Did anyone watch the episode on TV about this? I think it was a Dateline special. A man was an utter wreck after his only son died (he was a soldier in Iraq I think). Well, he never could get over the grief. He ended up separated from his wife and lost his job, and everything in his life went out of control. He volunteered to be a test subject for the vagus nerve implant. Within hours of this device being turned on, he claims to have snapped out of his depression/grieving. He gave up all his meds & everything. Sachita, I am not bi-polar. I suffer from neurological based disorders that cause my depression and anxiety. My left temporal lobe is damaged. There is nothing that can be done to fix it. Once you have tbi (traumatic brain injury) you have it for life. What do I do about this? I seek out medical treatment of all kinds for relief. I have seizures, learning disabilities, and so on.
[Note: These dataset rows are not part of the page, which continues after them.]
(** * Bandit selectors of RL_An_Introduction_2018 (chapters 2.7 and 2.8)

    Shallow embedding of [ucb_bandit], [simple_bandit], [argmax_rand]
    (0207_UCB_Bandit.ipynb) and of [gradient_bandit], [softmax]
    (0208_Gradient_Bandit.ipynb).

    Numbers: numpy's float64 values are read as real numbers ([R]); rounding
    is not part of the model.  Arrays are lists.  Python exceptions are the
    left summand of the result.  The process-wide random generator and the
    log of calls to [env.step] form the [world] threaded through every
    operation.

    Random draws: the tape of the [world] lists the uniform variates that
    the draws of the selectors see, one per draw.  What is modelled of a
    draw is its distribution.  How much of numpy's stream a draw consumes
    (nothing for a choice among one value, masked words for an integer) and
    the draws that an environment makes from the same generator are not
    modelled, so a position on the tape is not a position in numpy's
    stream. *)

From Stdlib Require Import Reals Lra Lia List ZArith Bool Arith.
Import ListNotations.
Open Scope R_scope.

(** ** Exceptions, world and the monad of the embedding *)

Inductive exn : Type := ValueError | IndexError.

(** A variate of [np.random.random_sample]: a real of the half-open unit
    interval. *)
Record unit_interval : Type := { uval :> R; uval_range : 0 <= uval < 1 }.

(** [rng w n] is the variate that the n-th draw of a selector from now on
    will see; [calls w] lists the actions passed to [env.step] so far,
    oldest first. *)
Record world : Type := { rng : nat -> unit_interval; calls : list nat }.

Definition M (A : Type) : Type := world -> (exn + A) * world.

Definition ret {A} (a : A) : M A := fun w => (inr a, w).

Definition raise {A} (e : exn) : M A := fun w => (inl e, w).

Definition lift {A} (r : exn + A) : M A := fun w => (r, w).

Definition bind {A B} (m : M A) (f : A -> M B) : M B :=
  fun w => match m w with
           | (inl e, w') => (inl e, w')
           | (inr a, w') => f a w'
           end.

Notation "x <- m ;; k" := (bind m (fun x => k))
  (at level 61, m at next level, right associativity).

(** [for x in xs: s = body(x, s)] *)
Fixpoint for_each {X S : Type} (xs : list X) (body : X -> S -> M S) (s : S)
  : M S :=
  match xs with
  | [] => ret s
  | x :: xs' => s' <- body x s ;; for_each xs' body s'
  end.

(** ** numpy and Python primitives *)

(** [range(lo, hi)] for [0 <= lo]; empty when [hi <= lo]. *)
Definition py_range (lo hi : Z) : list nat :=
  seq (Z.to_nat lo) (Z.to_nat (hi - lo)).

(** [np.zeros(n)]: negative dimensions are refused. *)
Definition np_zeros (n : Z) : exn + list R :=
  if (n <? 0)%Z then inl ValueError else inr (repeat 0 (Z.to_nat n)).

(** [x.max()], [np.max(x)]: refused on an empty array. *)
Definition np_max (x : list R) : exn + R :=
  match x with
  | [] => inl ValueError
  | a :: l => inr (fold_left Rmax l a)
  end.

(** [np.sum(x)]; over the reals the order of summation is immaterial. *)
Definition np_sum (x : list R) : R := fold_right Rplus 0 x.

(** [x[i]] for a non-negative index. *)
Definition getitem (x : list R) (i : nat) : exn + R :=
  match nth_error x i with
  | Some v => inr v
  | None => inl IndexError
  end.

(** The array [x] with [v] at position [i]; [x] itself when [i] is out of
    range (a case [setitem] turns into [IndexError]). *)
Fixpoint upd (x : list R) (i : nat) (v : R) : list R :=
  match x, i with
  | [], _ => []
  | _ :: l, O => v :: l
  | a :: l, S j => a :: upd l j v
  end.

(** [x[i] = v] for a non-negative index. *)
Definition setitem (x : list R) (i : nat) (v : R) : exn + list R :=
  if (i <? length x)%nat then inr (upd x i v) else inl IndexError.

(** Element-wise binary operation on two arrays of the same length. *)
Definition zip_with (f : R -> R -> R) (a b : list R) : list R :=
  map (fun p => f (fst p) (snd p)) (combine a b).

(** [np.flatnonzero(arr == m)]: the positions holding [m], ascending. *)
Fixpoint flatnonzero_eq (arr : list R) (m : R) (i : nat) : list nat :=
  match arr with
  | [] => []
  | a :: l => if Req_dec_T a m then i :: flatnonzero_eq l m (S i)
              else flatnonzero_eq l m (S i)
  end.

(** ** The random generator *)

(** The world once the generator has yielded its next variate. *)
Definition advance (w : world) : world :=
  {| rng := fun n => rng w (S n); calls := calls w |}.

(** [np.random.random_sample()] and [np.random.rand()]: consume one
    variate. *)
Definition random_sample : M R := fun w => (inr (uval (rng w O)), advance w).

(** The cell of [x] among [j, j+1, ..., j+n]: the least [i] of them with
    [x < i + 1], or the last one. *)
Fixpoint bucket_from (x : R) (j n : nat) : nat :=
  match n with
  | O => j
  | S n' => if Rlt_dec x (INR j + 1) then j else bucket_from x (S j) n'
  end.

(** The integer part of [u * n] for [u] in the unit interval: a value of
    [0 .. n-1], each on a sub-interval of length [1/n]. *)
Definition bucket (u : R) (n : nat) : nat := bucket_from (u * INR n) 0 (n - 1).

(** [np.random.randint(n)]: refused when [n <= 0]; otherwise uniform on
    [0 .. n-1], as the cell of one variate of the tape. *)
Definition randint (n : Z) : M nat :=
  if (n <=? 0)%Z then raise ValueError
  else u <- random_sample ;; ret (bucket u (Z.to_nat n)).

(** [np.random.choice(a)] without weights: refused on an empty array,
    otherwise the element at a uniformly drawn position (one variate of the
    tape, also when there is a single element). *)
Definition random_choice (a : list nat) : M nat :=
  match a with
  | [] => raise ValueError
  | _ => i <- randint (Z.of_nat (length a)) ;; ret (nth i a O)
  end.

(** The running sums of [p] on top of [acc]. *)
Fixpoint cumsum_from (acc : R) (p : list R) : list R :=
  match p with
  | [] => []
  | x :: l => (acc + x) :: cumsum_from (acc + x) l
  end.

(** [p.cumsum()] *)
Definition cumsum (p : list R) : list R := cumsum_from 0 p.

(** [cdf.searchsorted(u, side='right')] on an ascending array: the first
    position whose entry exceeds [u], the length when there is none. *)
Fixpoint searchsorted_right (cdf : list R) (u : R) : nat :=
  match cdf with
  | [] => O
  | c :: l => if Rlt_dec u c then O else S (searchsorted_right l u)
  end.

(** The tolerance of [np.random.choice] on the sum of the weights:
    [sqrt(np.finfo(np.float64).eps)]. *)
Definition choice_atol : R := / 2 ^ 26.

(** The negation of [np.logical_or.reduce(p < 0)]. *)
Definition all_nonneg (p : list R) : bool :=
  forallb (fun x => if Rle_dec 0 x then true else false) p.

(** [np.random.choice(a, p=p)]: the checks on [a] and [p], then inversion
    of the normalised cumulative sums at one variate. *)
Definition random_choice_p (a : list nat) (p : list R) : M nat :=
  if (length a =? 0)%nat then raise ValueError
  else if negb (length p =? length a)%nat then raise ValueError
  else if negb (all_nonneg p) then raise ValueError
  else if Rlt_dec choice_atol (Rabs (np_sum p - 1)) then raise ValueError
  else
    let cdf := cumsum p in
    let cdf := map (fun x => x / last cdf 0) cdf in
    u <- random_sample ;;
    match nth_error a (searchsorted_right cdf u) with
    | Some v => ret v
    | None => raise IndexError
    end.

(** ** The environment *)

(** The collaborator of the selectors: [size] actions, and [step].  The
    reward of a call is a function of the number of earlier calls and of the
    action, which covers every sequence of rewards a run can observe. *)
Record BanditEnv : Type := { size : Z; reward : nat -> nat -> R }.

(** The number of actions, as the length of the arrays. *)
Definition arms (env : BanditEnv) : nat := Z.to_nat (size env).

(** [env.step(action)]: the reward of this call, and the call logged.  The
    randomness of the environment is in [reward]; the tape is left as it
    is. *)
Definition step (env : BanditEnv) (action : nat) : M R :=
  fun w => (inr (reward env (length (calls w)) action),
            {| rng := rng w; calls := calls w ++ [action] |}).

(** ** 0207_UCB_Bandit.ipynb *)

Module UCB.

(** [argmax_rand(arr)], lines 72-74:
    [np.random.choice(np.flatnonzero(arr == arr.max()))]. *)
Definition argmax_rand (arr : list R) : M nat :=
  m <- lift (np_max arr) ;;
  random_choice (flatnonzero_eq arr m 0).

Record bandit_state : Type :=
  { Q : list R; N : list R; hist_A : list nat; hist_R : list R }.

(** The tail shared by the three loop bodies of the notebook (lines 40-45,
    49-54 and 165-170):
    [R = env.step(A); N[A] += 1; Q[A] += (1/N[A]) * (R - Q[A]);
     hist_A.append(A); hist_R.append(R)].
    The division uses the count already incremented. *)
Definition observe (env : BanditEnv) (A : nat) (st : bandit_state)
  : M bandit_state :=
  r <- step env A ;;
  n <- lift (getitem (N st) A) ;;
  N' <- lift (setitem (N st) A (n + 1)) ;;
  n' <- lift (getitem N' A) ;;
  q <- lift (getitem (Q st) A) ;;
  Q' <- lift (setitem (Q st) A (q + (1 / n') * (r - q))) ;;
  ret {| Q := Q'; N := N';
         hist_A := hist_A st ++ [A]; hist_R := hist_R st ++ [r] |}.

(** [Q + c * np.sqrt(np.log(t) / N)], line 48; both arrays have [env.size]
    entries.  [ln] and the division are those of the reals: they agree with
    numpy wherever [t >= 1] and the counts are positive, which holds at
    every evaluation of a run (see [ucb_bound_selection]). *)
Definition ucb_scores (c : R) (t : nat) (Qs Ns : list R) : list R :=
  zip_with (fun q n => q + c * sqrt (ln (INR t) / n)) Qs Ns.

(** The body of [for A in range(env.size)], lines 39-45. *)
Definition warmup_body (env : BanditEnv) (A : nat) (st : bandit_state)
  : M bandit_state :=
  observe env A st.

(** The body of [for t in range(env.size, nb)], lines 47-54. *)
Definition bound_body (env : BanditEnv) (c : R) (t : nat) (st : bandit_state)
  : M bandit_state :=
  A <- argmax_rand (ucb_scores c t (Q st) (N st)) ;;
  observe env A st.

(** The allocations that open [ucb_bandit] and [simple_bandit]
    (lines 33-36 and 158-161). *)
Definition init_state (env : BanditEnv) : M bandit_state :=
  Q0 <- lift (np_zeros (size env)) ;;
  N0 <- lift (np_zeros (size env)) ;;
  ret {| Q := Q0; N := N0; hist_A := []; hist_R := [] |}.

(** The two loops of [ucb_bandit] over given iteration lists. *)
Definition ucb_loops (env : BanditEnv) (c : R) (ws bs : list nat)
  : M bandit_state :=
  st0 <- init_state env ;;
  st1 <- for_each ws (warmup_body env) st0 ;;
  for_each bs (bound_body env c) st1.

(** The state of [ucb_bandit] after its first [t] loop iterations (warm-up
    iterations first). *)
Definition ucb_after (env : BanditEnv) (c : R) (t : nat) : M bandit_state :=
  ucb_loops env c (firstn t (py_range 0 (size env)))
            (seq (Z.to_nat (size env)) (t - Z.to_nat (size env))).

(** The whole run of the two loops of [ucb_bandit(env, nb, c)]; the
    warm-up loop ranges over [range(env.size)] whatever [nb] is. *)
Definition ucb_run (env : BanditEnv) (nb : Z) (c : R) : M bandit_state :=
  ucb_loops env c (py_range 0 (size env)) (py_range (size env) nb).

(** [ucb_bandit(env, nb, c)], lines 32-56: the run, then
    [return Q, np.array(hist_A), np.array(hist_R)]. *)
Definition ucb_bandit (env : BanditEnv) (nb : Z) (c : R)
  : M (list R * list nat * list R) :=
  st <- ucb_run env nb c ;;
  ret (Q st, hist_A st, hist_R st).

(** The body of the loop of [simple_bandit], lines 164-170; the variate of
    [np.random.rand()] is drawn before either branch. *)
Definition simple_body (env : BanditEnv) (eps : R) (_ : nat)
  (st : bandit_state) : M bandit_state :=
  u <- random_sample ;;
  A <- (if Rlt_dec eps u then argmax_rand (Q st) else randint (size env)) ;;
  observe env A st.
I use my time to fill up with relationships that I value. It can be from volunteering, or playing badmitton with the kids in the neighborhood, or teaching the little guy next door how to throw a spiral football pass. What makes me sad? Reading and re-reading about everyone here. Sometimes I wonder what it would have been like to never have been dropped on my head at a day old. What would it be like to be labeled normal instead of as a wacko or nut case or constantly having people ask me if I am bi-polar. After a while I get tired of it. It isn't the sarcasm or the critisism others toss my way. I am used to it. They just don't get it. And that is ok. I am sad because I have to rely on others for help. I am not able to live alone. I am just me. I have my limitations and it isn't fun or a happy place to be. That is the selfish side of me. Those words you said...what are you going to do about it? are powerful words. Everyone should think that way. Namaste, Andrew |
Medication change...
I had a medication change...they gave me something to help me sleep so I don't find the need to drink so much. They think I need to give my liver a break. They ordered labs....to check my liver and thyroid and blood sugar. To be perfectly honest, I'm on a downward spiral. I'm trying to snap out of it and it doesn't seem to be happening. I find talking about it, which I have been doing, kinda helps. And I'm hopeful this won't last forever. It has to get better.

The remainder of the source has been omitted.